As grandes cidades do Brasil não passaram incólumes pela primeira fase da eleição:  a animosidade da disputa pela presidência estremeceu amizades, abalou relacionamentos familiares, apartou namorados, mas a despeito das opiniões díspares, um uníssono podia ser ouvido em todo canto da cidade, e ele dizia respeito à sujeira.
Não coloco aspas, por que falo de sujeira mesmo. Santinhos, banners, galhardetes. Em um bairro do Rio, com a chuva fina que caía, os santinhos jogados no chão se tornaram uma massa tão espessa que encobriu um bueiro, fazendo um ou outro eleitor desavisado cair no buraco. Em outra situação, uma amiga que saiu de carro achou cerca de 20 filipetas grudadas no seu carro, de candidatos diferentes. A indignação foi tão imediata, que ela guardou os santinhos no porta luvas para anotar os nomes dos candidatos e não votar neles, nem nesse pleito, nem nunca.
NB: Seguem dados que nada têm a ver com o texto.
(** *** [compute_strength]

    The scorer takes any Python string; its four character tests
    ([str.isupper], [str.islower], [str.isdigit], [str.isalnum]) come
    from the Unicode database and are parameters here.

    The floats of the source are exact in this computation:
    [min(length - 4, 16) / 16] is a multiple of 1/16 between 1/16 and 1,
    [classes / 4] a multiple of 1/4, and their products by 40 and the
    sum are multiples of 1/2 below 101, all representable in binary64.
    The scores are therefore computed over [Q]. *)

(** [round(x)] on a float: to the nearest integer, ties to the even one. *)
Definition py_round (x : Q) : Z :=
  let f := Qfloor x in
  match (x - inject_Z f ?= 1 # 2)%Q with
  | Lt => f
  | Gt => (f + 1)%Z
  | Eq => if Z.even f then f else (f + 1)%Z
  end.

Section Strength.
Context {C : Type}.
Variables isupper islower isdigit isalnum : C -> bool.

Definition compute_strength (pw : list C) : Z * string :=
  match pw with
  | [] => (0%Z, "Weak"%string)
  | _ =>
      let length := Z.of_nat (List.length pw) in
      let has_upper := existsb isupper pw in
      let has_lower := existsb islower pw in
      let has_digit := existsb isdigit pw in
      let has_symbol := existsb (fun c => negb (isalnum c)) pw in
      let length_score : Q :=
        if (4 <? length)%Z
        then (inject_Z (Z.min (length - 4) 16) / 16 * 40)%Q
        else 0%Q in
      let classes :=
        (Z.b2z has_upper + Z.b2z has_lower + Z.b2z has_digit
         + Z.b2z has_symbol)%Z in
      let diversity_score : Q := (inject_Z classes / 4 * 40)%Q in
      let bonus :=
        if has_digit && has_symbol then 20%Z
        else if has_digit || has_symbol then 10%Z else 0%Z in
      let score :=
        Z.min 100
          (py_round (length_score + diversity_score + inject_Z bonus)%Q) in
      let label :=
        if (score <? 40)%Z then "Weak"%string
        else if (score <? 60)%Z then "Medium"%string
        else if (score <? 80)%Z then "Strong"%string
        else "Very Strong"%string in
      (score, label)
  end.
End Strength.

End Dashboard.

(** ** The page of [dasshboard.py]: session state and one script run

    The page script runs from top to bottom on every interaction; the
    session state outlives the runs.  A run receives the values of the
    widgets and whether the button was clicked; [st.rerun()] starts the
    script again, the button then reading as not clicked. *)

Module Page.

Inductive password_type : Type :=
| RandomPassword
| MemorablePassword
| PinCode.

#[global] Instance password_type_eq_dec : EqDecision password_type.
Proof. solve_decision. Defined.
O santinho e a publicidade de rua em geral são, ao meu ver, o símbolo do abismo que existe entre a política que queremos e a política que temos. Basicamente temos uma maioria esmagadora de candidatos que não está conectado com os ideais mais básicos dos seus eleitores. E é por isso que identificamos tão facilmente em época de eleição, principalmente na classe média, o desejo de “fazer alguma coisa”. Fazer alguma coisa para classe média significa, por exemplo, mandar um email com um hoax sobre o poder do voto nulo, que se fosse adotado por 50% dos eleitores, anularia também as eleições, mudando todos os candidatos. Ou  xingar um coleguinha no twitter que não concorda com as suas opiniões. Basicamente, a classe média gesta por dois anos uma grande indiferença política, para com a aproximação do pleito, despejar o seu rancor por “tudo isso que está aí”. Por isso, esse abismo não é só aprofundado pela má gestão de nossos políticos, mas também pelo descaso da maioria da população com o seu voto e com sua atuação política.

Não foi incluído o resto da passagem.